• _DATA FOR THIS EXERCISE_:

(* ===== verification/StageWitness.v ===== *)
(** * Witnesses of a retained stage ([stage_witness.rs])

    The identity of the directory a materialization staged into, the record a
    caller keeps of it, and their textual forms.  Presenting a record is exact:
    it names one object of one platform, or nothing. *)

From S2P Require Import Prelude Utf8.
Local Open Scope Z_scope.

Definition STAGE_WITNESS_SCHEMA : string := "sealr.stage-witness.v1".
Definition WINDOWS_FILE_ID_SCHEMA : string := "sealr.windows-file-id.v1".
Definition STAGE_RETENTION_SCHEMA : string := "sealr.stage-retention.v1".

(** ** Witnesses *)

Inductive StageWitness : Type :=
  | UnixWitness (device inode : Z)
  | WindowsWitness (volume_serial : Z) (file_id : list byte).
#[export] Instance StageWitness_eq_dec : EqDecision StageWitness.
Proof. solve_decision. Defined.

Definition unix_witness (device inode : Z) : StageWitness := UnixWitness device inode.
Definition windows_witness (volume_serial : Z) (file_id : list byte) : option StageWitness :=
  if bool_decide (file_id = replicate 16 x00) then None
  else Some (WindowsWitness volume_serial file_id).

Inductive WitnessComparison : Type := SameObject | NotRecorded | DifferentObject.
#[export] Instance WitnessComparison_eq_dec : EqDecision WitnessComparison.
Proof. solve_decision. Defined.

Definition compare_witnesses (presented observed : option StageWitness) : WitnessComparison :=
  match presented, observed with
  | Some presented, Some observed =>
      if bool_decide (presented = observed) then SameObject else DifferentObject
  | _, _ => NotRecorded
  end.

(** ** File identifiers in hexadecimal *)

Definition HEX : list byte := lit "0123456789abcdef".
Definition encode_file_id (file_id : list byte) : str :=
  concat (map (fun b => [at_ HEX (Z.to_nat (Z.shiftr (u8 b) 4)); at_ HEX (Z.to_nat (Z.land (u8 b) 15))]) file_id).

Definition hex_nibble (b : byte) : option Z :=
  if between 48 57 (u8 b) then Some (u8 b - 48)
  else if between 97 102 (u8 b) then Some (u8 b - 97 + 10)
  else None.

(** The loop over the pairs of a text of even length. *)
Fixpoint parse_pairs (text : str) : option (list byte) :=
  match text with
  | high :: low :: text =>
      high ← hex_nibble high; low ← hex_nibble low; rest ← parse_pairs text;
      Some (of_u8 (Z.lor (Z.shiftl high 4) low) :: rest)
  | _ => Some []
  end.
Definition parse_windows_file_id (text : str) : option (list byte) :=
  if negb (length text =? 32)%nat then None
  else
    out ← parse_pairs text;
    if bool_decide (out = replicate 16 x00) then None else Some out.

(** ** Records *)

Inductive StageWitnessRecord : Type :=
  | UnixRecord (device inode : Z)
  | WindowsRecord (volume_serial : Z) (file_id : str).

Definition to_record (w : StageWitness) : StageWitnessRecord :=
  match w with
  | UnixWitness device inode => UnixRecord device inode
  | WindowsWitness volume_serial file_id => WindowsRecord volume_serial (encode_file_id file_id)
  end.
Definition from_record (r : StageWitnessRecord) : option StageWitness :=
  match r with
  | UnixRecord device inode => Some (unix_witness device inode)
  | WindowsRecord volume_serial file_id =>
      file_id ← parse_windows_file_id file_id; windows_witness volume_serial file_id
  end.
Definition is_well_formed (r : StageWitnessRecord) : bool :=
  match r with
  | UnixRecord _ _ => true
  | WindowsRecord _ file_id => bool_decide (is_Some (parse_windows_file_id file_id))
  end.
(** On Linux and macOS. *)
Definition is_for_this_platform (r : StageWitnessRecord) : bool :=
  match r with UnixRecord _ _ => true | WindowsRecord _ _ => false end.

Record StageRetention : Type := {
  sr_schema : str;
  sr_stage_component : str;
  sr_witness : StageWitnessRecord
}.

(** [strip_prefix]. *)
Fixpoint strip_prefix (prefix s : str) : option str :=
  match prefix, s with
  | [], _ => Some s
  | p :: prefix, b :: s => if bool_decide (p = b) then strip_prefix prefix s else None
  | _ :: _, [] => None
  end.

Definition STAGE_PREFIX : str := lit ".sealr-stage-".
Definition is_exact_stage_component (name : str) : bool :=
  match strip_prefix STAGE_PREFIX name with
  | None => false
  | Some suffix =>
      (length suffix =? 32)%nat
      && forallb (fun b => between 48 57 (u8 b) || between 97 102 (u8 b)) suffix
  end.

Definition from_live (stage_component : str) (witness : StageWitness) : option StageRetention :=
  if negb (is_exact_stage_component stage_component) then None
  else Some {| sr_schema := lit STAGE_RETENTION_SCHEMA; sr_stage_component := stage_component;
               sr_witness := to_record witness |}.

Definition validate_retention (r : StageRetention) : bool :=
  bool_decide (sr_schema r = lit STAGE_RETENTION_SCHEMA)
  && is_exact_stage_component (sr_stage_component r) && is_well_formed (sr_witness r).

(** ** Round trips *)

(** A witness this module can make. *)
Definition witness_wf (w : StageWitness) : Prop :=
  match w with
  | UnixWitness _ _ => True
  | WindowsWitness _ file_id => length file_id = 16%nat /\ file_id <> replicate 16 x00
  end.

Lemma parse_encode_byte b rest :
  parse_pairs (at_ HEX (Z.to_nat (Z.shiftr (u8 b) 4)) :: at_ HEX (Z.to_nat (Z.land (u8 b) 15)) :: rest)
  = (bs ← parse_pairs rest; Some (b :: bs)).
Proof. cbn [parse_pairs]. destruct (parse_pairs rest); by destruct b. Qed.

Lemma hex_nibble_inv b v :
  hex_nibble b = Some v -> 0 <= v < 16 /\ at_ HEX (Z.to_nat v) = b.
Proof. destruct b; intros [= <-]; split; (done || reflexivity). Qed.

Lemma nibbles_byte high low :
  0 <= high < 16 -> 0 <= low < 16 ->
  let b := of_u8 (Z.lor (Z.shiftl high 4) low) in
  Z.shiftr (u8 b) 4 = high /\ Z.land (u8 b) 15 = low.
Proof.
  intros Hh Hl. rewrite <- (Z2Nat.id high), <- (Z2Nat.id low) by lia.
  assert (Z.to_nat high < 16)%nat as Hh' by lia. assert (Z.to_nat low < 16)%nat as Hl' by lia.
  revert Hh' Hl'. generalize (Z.to_nat high), (Z.to_nat low). intros h l Hh' Hl'.
  do 16 (destruct h as [|h]; [do 16 (destruct l as [|l]; [split; reflexivity|]); lia|]). lia.
Qed.

Lemma parse_pairs_encode id : parse_pairs (encode_file_id id) = Some id.
Proof.
  unfold encode_file_id. induction id as [|b id IH]; [done|]. cbn [map concat app].
  by rewrite parse_encode_byte, IH.
Qed.

Lemma parse_pairs_sound n text id :
  length text = (2 * n)%nat -> parse_pairs text = Some id -> text = encode_file_id id /\ length id = n.
Proof.
  revert text id. induction n as [|n IH]; intros text id Hl Hp.
  - apply nil_length_inv in Hl as ->. injection Hp as <-. done.
  - destruct text as [|a [|b text]]; [discriminate|simpl in Hl; lia|]. cbn [parse_pairs] in Hp.
    destruct (hex_nibble a) as [h|] eqn:Ha; [|done]. destruct (hex_nibble b) as [l|] eqn:Hb; [|done].
    cbn [mbind option_bind] in Hp. destruct (parse_pairs text) as [rest|] eqn:Hr; [|done].
    injection Hp as <-. apply hex_nibble_inv in Ha as [Hh <-]. apply hex_nibble_inv in Hb as [Hl' <-].
    destruct (IH text rest) as [-> <-]; [simpl in Hl; lia|done|]. split; [|done].
    unfold encode_file_id. cbn [map concat app].
    destruct (nibbles_byte h l Hh Hl') as [-> ->]. done.
Qed.

Lemma length_encode_file_id id : length (encode_file_id id) = (2 * length id)%nat.
Proof. unfold encode_file_id. induction id as [|b id IH]; [done|]. cbn [map concat app length]. lia. Qed.

Lemma parse_windows_file_id_iff text id :
  parse_windows_file_id text = Some id <->
  text = encode_file_id id /\ length id = 16%nat /\ id <> replicate 16 x00.
Proof.
  unfold parse_windows_file_id. split.
  - destruct (Nat.eqb_spec (length text) 32) as [Hl|]; [|done]. simpl.
    destruct (parse_pairs text) as [out|] eqn:Hp; [|done]. simpl.
    case_bool_decide as Hz; [done|]. intros [= ->].
    by destruct (parse_pairs_sound 16 text id Hl Hp) as [-> ->].
  - intros (-> & Hl & Hz). rewrite length_encode_file_id, Hl. simpl.
    rewrite parse_pairs_encode. simpl. by rewrite bool_decide_eq_false_2.
Qed.

(** A record gives back the witness it was made from, and a record that gives
    a witness is the record of that witness: nothing else names the object. *)
Lemma from_record_iff w r :
  from_record r = Some w <-> r = to_record w /\ witness_wf w.
Proof.
  destruct r as [dev ino|vol text]; simpl.
  - split; [by intros [= <-]|]. destruct w; [|by intros [? _]]. by intros [[= -> ->] _].
  - split.
    + destruct (parse_windows_file_id text) as [id|] eqn:Hp; [|done]. simpl.
      unfold windows_witness. case_bool_decide; [done|]. intros [= <-].
      by apply parse_windows_file_id_iff in Hp as (-> & ? & ?).
    + destruct w as [|vol' id]; [by intros [? _]|]. intros [[= -> ->] [Hl Hz]].
      rewrite (proj2 (parse_windows_file_id_iff _ id)) by done. cbn [mbind option_bind].
      unfold windows_witness. by rewrite bool_decide_eq_false_2.
Qed.

(** A retention record made from a live stage validates, and presents the very
    witness it was made from. *)
Lemma from_live_valid component w r :
  from_live component w = Some r -> witness_wf w ->
  validate_retention r = true /\ from_record (sr_witness r) = Some w /\ sr_stage_component r = component.
Proof.
  unfold from_live. destruct (is_exact_stage_component component) eqn:Hc; [|done]. intros [= <-] Hw.
  assert (from_record (to_record w) = Some w) as Hf by by apply from_record_iff.
  split_and!; [|done..]. unfold validate_retention. cbn [sr_schema sr_stage_component sr_witness]. rewrite bool_decide_eq_true_2, Hc by done.
  destruct w as [|vol id]; [done|]. simpl.
  rewrite (proj2 (parse_windows_file_id_iff _ id)) by done. done.
Qed.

• _YOUR OBJECTIVE_:
Each line from the top of the material above, through the one that contains "From S2P Require Import Prelude Utf8.", should be restated word for word.

• _ANSWER SPACE_:
(* ===== verification/StageWitness.v ===== *)
(** * Witnesses of a retained stage ([stage_witness.rs])

    The identity of the directory a materialization staged into, the record a
    caller keeps of it, and their textual forms.  Presenting a record is exact:
    it names one object of one platform, or nothing. *)

From S2P Require Import Prelude Utf8.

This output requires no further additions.